▸ The problem
The entries below must be repeated exactly. None may be skipped.
= Beginning of Section =
Record signs_same (sc sc' : CScript) (tx tx' : CTransaction) (txin txin' : CTxIn) (amount amount' : Z) : Prop := {
  same_version : tx_nVersion tx = tx_nVersion tx';
  same_prevouts : map prevout (vin tx) = map prevout (vin tx');
  same_sequences : map nSequence (vin tx) = map nSequence (vin tx');
  same_input : prevout txin = prevout txin' /\ nSequence txin = nSequence txin';
  same_code : sc = sc';
  same_amount : amount = amount';
  same_outputs : vout tx = vout tx';
  same_locktime : Transaction.nLockTime tx = Transaction.nLockTime tx'
}.
Lemma witness_pieces_same junk sc sc' tx tx' nIn nIn' txin txin' t amount amount' :
  fHashNone t = false -> fHashSingle t = false -> signs_same sc sc' tx tx' txin txin' amount amount' ->
  witness_pieces junk sc tx nIn txin t amount None = witness_pieces junk sc' tx' nIn' txin' t amount' None.
Proof.
  intros En Es [H1 H2 H3 [H4 H5] H6 H7 H8 H9]. unfold witness_pieces, GetPrevoutHash, GetSequenceHash, GetOutputsHash. rewrite En, Es. cbn [orb negb].
  assert (Ep : map (fun i => outpoint_Serialize (prevout i)) (vin tx) = map (fun i => outpoint_Serialize (prevout i)) (vin tx')).
  { rewrite <- !(map_map prevout outpoint_Serialize). by rewrite H2. }
  assert (Eq : map (fun i => ser_writedata 4 (nSequence i)) (vin tx) = map (fun i => ser_writedata 4 (nSequence i)) (vin tx')).
  { rewrite <- !(map_map nSequence (ser_writedata 4)). by rewrite H3. }
  by rewrite H1, Ep, Eq, H4, H5, H6, H7, H8, H9.
Qed.
Definition witness_collides (junk : stream) (tx tx' : CTransaction) : Prop :=
  collides junk (map (fun i => outpoint_Serialize (prevout i)) (vin tx)) (map (fun i => outpoint_Serialize (prevout i)) (vin tx')) \/
  collides junk (map (fun i => ser_writedata 4 (nSequence i)) (vin tx)) (map (fun i => ser_writedata 4 (nSequence i)) (vin tx')) \/
  collides junk (map TxOut_Serialize (vout tx)) (map TxOut_Serialize (vout tx')).
Lemma witness_pieces_binds junk sc sc' tx tx' nIn nIn' txin txin' t amount amount' :
  fHashNone t = false -> fHashSingle t = false -> fAnyoneCanPay t = false -> tx_ok (Mutable_of tx) -> tx_ok (Mutable_of tx') -> txin_ok txin -> txin_ok txin' ->
  bytes_ok sc -> bytes_ok sc' -> is_s64 amount -> is_s64 amount' ->
  concat (witness_pieces junk sc tx nIn txin t amount None) = concat (witness_pieces junk sc' tx' nIn' txin' t amount' None) ->
  witness_collides junk tx tx' \/ signs_same sc sc' tx tx' txin txin' amount amount'.
Proof.
  intros En Es Ea [Hv _ [Hi _] [Ho _] Hl _] [Hv' _ [Hi' _] [Ho' _] Hl' _] (P1 & P2 & _ & Q & _) (P1' & P2' & _ & Q' & _) Hsc Hsc' Ha Ha'. cbn [Mutable_of m_nVersion m_vin m_vout m_nLockTime] in *.
  unfold witness_pieces. rewrite En, Es, Ea. cbn [orb negb concat]. intros E.
  apply app_inj_1 in E as [Ever E]; [|by rewrite !length_ser]. apply app_inj_1 in E as [Epre E]; [|by unfold GetPrevoutHash; rewrite !length_hash].
  apply app_inj_1 in E as [Eseq E]; [|by unfold GetSequenceHash; rewrite !length_hash]. apply app_inj_1 in E as [Eout E]; [|by rewrite !length_outpoint].
  match type of E with vch_Serialize sc ++ ?a = vch_Serialize sc' ++ ?b => pose proof (reads_vch sc a Hsc) as R; rewrite E, (reads_vch sc' b Hsc') in R end.
  apply (inj Some) in R. clear E. pose proof (f_equal fst R) as Esc. pose proof (eq_sym (f_equal snd R)) as E. cbn [fst snd id] in Esc, E. clear R.
  apply app_inj_1 in E as [Eam E]; [|by rewrite !length_ser]. apply app_inj_1 in E as [Eq E]; [|by rewrite !length_ser].
  apply app_inj_1 in E as [Eouts E]; [|by unfold GetOutputsHash; rewrite !length_hash]. apply app_inj_1 in E as [Elock _]; [|by rewrite !length_ser].
  destruct (hash_binds _ _ _ Epre) as [|Epre']; [by left; left|]. destruct (hash_binds _ _ _ Eseq) as [|Eseq']; [by left; right; left|]. destruct (hash_binds _ _ _ Eouts) as [|Eouts']; [by left; right; right|]. right.
  unfold is_u32 in *. split.
  - apply (ser_inj 2); [simpl; lia..|done].
  - rewrite <- !(map_map prevout outpoint_Serialize) in Epre'. rewrite <- (map_id (map prevout (vin tx))), <- (map_id (map prevout (vin tx'))).
    apply (concat_reads_inj outpoint_ok _ _ _ _ _ reads_outpoint); [intros x Hx; apply (f_equal length) in Hx; rewrite length_outpoint in Hx; done| | |done]; apply Forall_map; (eapply Forall_impl; [eassumption|]); intros x (A & B & _); by split.
  - rewrite <- !(map_map nSequence (ser_writedata 4)) in Eseq'. rewrite <- (map_id (map nSequence (vin tx))), <- (map_id (map nSequence (vin tx'))).
    apply (concat_reads_inj is_u32 (ser_writedata 4) (ser_readdata 4) id); [intros x rest Hx; unfold is_u32 in Hx; rewrite ser_read_write by (simpl; lia); done|done| | |done];
      apply Forall_map; (eapply Forall_impl; [eassumption|]); intros x (_ & _ & _ & B & _); exact B.
  - pose proof (reads_outpoint (prevout txin) [] ltac:(by split)) as R. rewrite Eout, (reads_outpoint (prevout txin') [] ltac:(by split)) in R. apply (inj Some), (f_equal fst) in R. cbn in R.
    split; [done|]. apply (ser_inj 4); [simpl; lia..|done].
  - done.
  - apply (f_equal (fun b => swrap 64 (le_value b))) in Eam. unfold ser_writedata in Eam. rewrite !le_value_mod in Eam. change (8 * Z.of_nat 8) with 64 in Eam.
    unfold is_s64 in Ha, Ha'. rewrite !(swrap_mod 64) in Eam by lia. done.
  - rewrite <- (map_id (vout tx)), <- (map_id (vout tx')). apply (concat_reads_inj txout_ok _ _ _ _ _ reads_txout); [|done..]. intros x Hx. apply (f_equal length) in Hx. unfold TxOut_Serialize in Hx. rewrite length_app, length_ser in Hx. cbn in Hx. lia.
  - apply (ser_inj 4); [simpl; lia..|done].
Qed.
= End of Section =
▸ Task result
Record signs_same (sc sc' : CScript) (tx tx' : CTransaction) (txin txin' : CTxIn) (amount amount' : Z) : Prop := {
  same_version : tx_nVersion tx = tx_nVersion tx';
  same_prevouts : map prevout (vin tx) = map prevout (vin tx');
  same_sequences : map nSequence (vin tx) = map nSequence (vin tx');
  same_input : prevout txin = prevout txin' /\ nSequence txin = nSequence txin';
  same_code : sc = sc';
  same_amount : amount = amount';
  same_outputs : vout tx = vout tx';
  same_locktime : Transaction.nLockTime tx = Transaction.nLockTime tx'
}.
Lemma witness_pieces_same junk sc sc' tx tx' nIn nIn' txin txin' t amount amount' :
  fHashNone t = false -> fHashSingle t = false -> signs_same sc sc' tx tx' txin txin' amount amount' ->
  witness_pieces junk sc tx nIn txin t amount None = witness_pieces junk sc' tx' nIn' txin' t amount' None.
Proof.
  intros En Es [H1 H2 H3 [H4 H5] H6 H7 H8 H9]. unfold witness_pieces, GetPrevoutHash, GetSequenceHash, GetOutputsHash. rewrite En, Es. cbn [orb negb].
  assert (Ep : map (fun i => outpoint_Serialize (prevout i)) (vin tx) = map (fun i => outpoint_Serialize (prevout i)) (vin tx')).
  { rewrite <- !(map_map prevout outpoint_Serialize). by rewrite H2. }
  assert (Eq : map (fun i => ser_writedata 4 (nSequence i)) (vin tx) = map (fun i => ser_writedata 4 (nSequence i)) (vin tx')).
  { rewrite <- !(map_map nSequence (ser_writedata 4)). by rewrite H3. }
  by rewrite H1, Ep, Eq, H4, H5, H6, H7, H8, H9.
Qed.
Definition witness_collides (junk : stream) (tx tx' : CTransaction) : Prop :=
  collides junk (map (fun i => outpoint_Serialize (prevout i)) (vin tx)) (map (fun i => outpoint_Serialize (prevout i)) (vin tx')) \/
  collides junk (map (fun i => ser_writedata 4 (nSequence i)) (vin tx)) (map (fun i => ser_writedata 4 (nSequence i)) (vin tx')) \/
  collides junk (map TxOut_Serialize (vout tx)) (map TxOut_Serialize (vout tx')).
Lemma witness_pieces_binds junk sc sc' tx tx' nIn nIn' txin txin' t amount amount' :
  fHashNone t = false -> fHashSingle t = false -> fAnyoneCanPay t = false -> tx_ok (Mutable_of tx) -> tx_ok (Mutable_of tx') -> txin_ok txin -> txin_ok txin' ->
  bytes_ok sc -> bytes_ok sc' -> is_s64 amount -> is_s64 amount' ->
  concat (witness_pieces junk sc tx nIn txin t amount None) = concat (witness_pieces junk sc' tx' nIn' txin' t amount' None) ->
  witness_collides junk tx tx' \/ signs_same sc sc' tx tx' txin txin' amount amount'.
Proof.
  intros En Es Ea [Hv _ [Hi _] [Ho _] Hl _] [Hv' _ [Hi' _] [Ho' _] Hl' _] (P1 & P2 & _ & Q & _) (P1' & P2' & _ & Q' & _) Hsc Hsc' Ha Ha'. cbn [Mutable_of m_nVersion m_vin m_vout m_nLockTime] in *.
  unfold witness_pieces. rewrite En, Es, Ea. cbn [orb negb concat]. intros E.
  apply app_inj_1 in E as [Ever E]; [|by rewrite !length_ser]. apply app_inj_1 in E as [Epre E]; [|by unfold GetPrevoutHash; rewrite !length_hash].
  apply app_inj_1 in E as [Eseq E]; [|by unfold GetSequenceHash; rewrite !length_hash]. apply app_inj_1 in E as [Eout E]; [|by rewrite !length_outpoint].
  match type of E with vch_Serialize sc ++ ?a = vch_Serialize sc' ++ ?b => pose proof (reads_vch sc a Hsc) as R; rewrite E, (reads_vch sc' b Hsc') in R end.
  apply (inj Some) in R. clear E. pose proof (f_equal fst R) as Esc. pose proof (eq_sym (f_equal snd R)) as E. cbn [fst snd id] in Esc, E. clear R.
  apply app_inj_1 in E as [Eam E]; [|by rewrite !length_ser]. apply app_inj_1 in E as [Eq E]; [|by rewrite !length_ser].
  apply app_inj_1 in E as [Eouts E]; [|by unfold GetOutputsHash; rewrite !length_hash]. apply app_inj_1 in E as [Elock _]; [|by rewrite !length_ser].
  destruct (hash_binds _ _ _ Epre) as [|Epre']; [by left; left|]. destruct (hash_binds _ _ _ Eseq) as [|Eseq']; [by left; right; left|]. destruct (hash_binds _ _ _ Eouts) as [|Eouts']; [by left; right; right|]. right.
  unfold is_u32 in *. split.
  - apply (ser_inj 2); [simpl; lia..|done].
  - rewrite <- !(map_map prevout outpoint_Serialize) in Epre'. rewrite <- (map_id (map prevout (vin tx))), <- (map_id (map prevout (vin tx'))).
    apply (concat_reads_inj outpoint_ok _ _ _ _ _ reads_outpoint); [intros x Hx; apply (f_equal length) in Hx; rewrite length_outpoint in Hx; done| | |done]; apply Forall_map; (eapply Forall_impl; [eassumption|]); intros x (A & B & _); by split.
  - rewrite <- !(map_map nSequence (ser_writedata 4)) in Eseq'. rewrite <- (map_id (map nSequence (vin tx))), <- (map_id (map nSequence (vin tx'))).
    apply (concat_reads_inj is_u32 (ser_writedata 4) (ser_readdata 4) id); [intros x rest Hx; unfold is_u32 in Hx; rewrite ser_read_write by (simpl; lia); done|done| | |done];
      apply Forall_map; (eapply Forall_impl; [eassumption|]); intros x (_ & _ & _ & B & _); exact B.
  - pose proof (reads_outpoint (prevout txin) [] ltac:(by split)) as R. rewrite Eout, (reads_outpoint (prevout txin') [] ltac:(by split)) in R. apply (inj Some), (f_equal fst) in R. cbn in R.
    split; [done|]. apply (ser_inj 4); [simpl; lia..|done].
  - done.
  - apply (f_equal (fun b => swrap 64 (le_value b))) in Eam. unfold ser_writedata in Eam. rewrite !le_value_mod in Eam. change (8 * Z.of_nat 8) with 64 in Eam.
    unfold is_s64 in Ha, Ha'. rewrite !(swrap_mod 64) in Eam by lia. done.
  - rewrite <- (map_id (vout tx)), <- (map_id (vout tx')). apply (concat_reads_inj txout_ok _ _ _ _ _ reads_txout); [|done..]. intros x Hx. apply (f_equal length) in Hx. unfold TxOut_Serialize in Hx. rewrite length_app, length_ser in Hx. cbn in Hx. lia.
  - apply (ser_inj 4); [simpl; lia..|done].
Qed.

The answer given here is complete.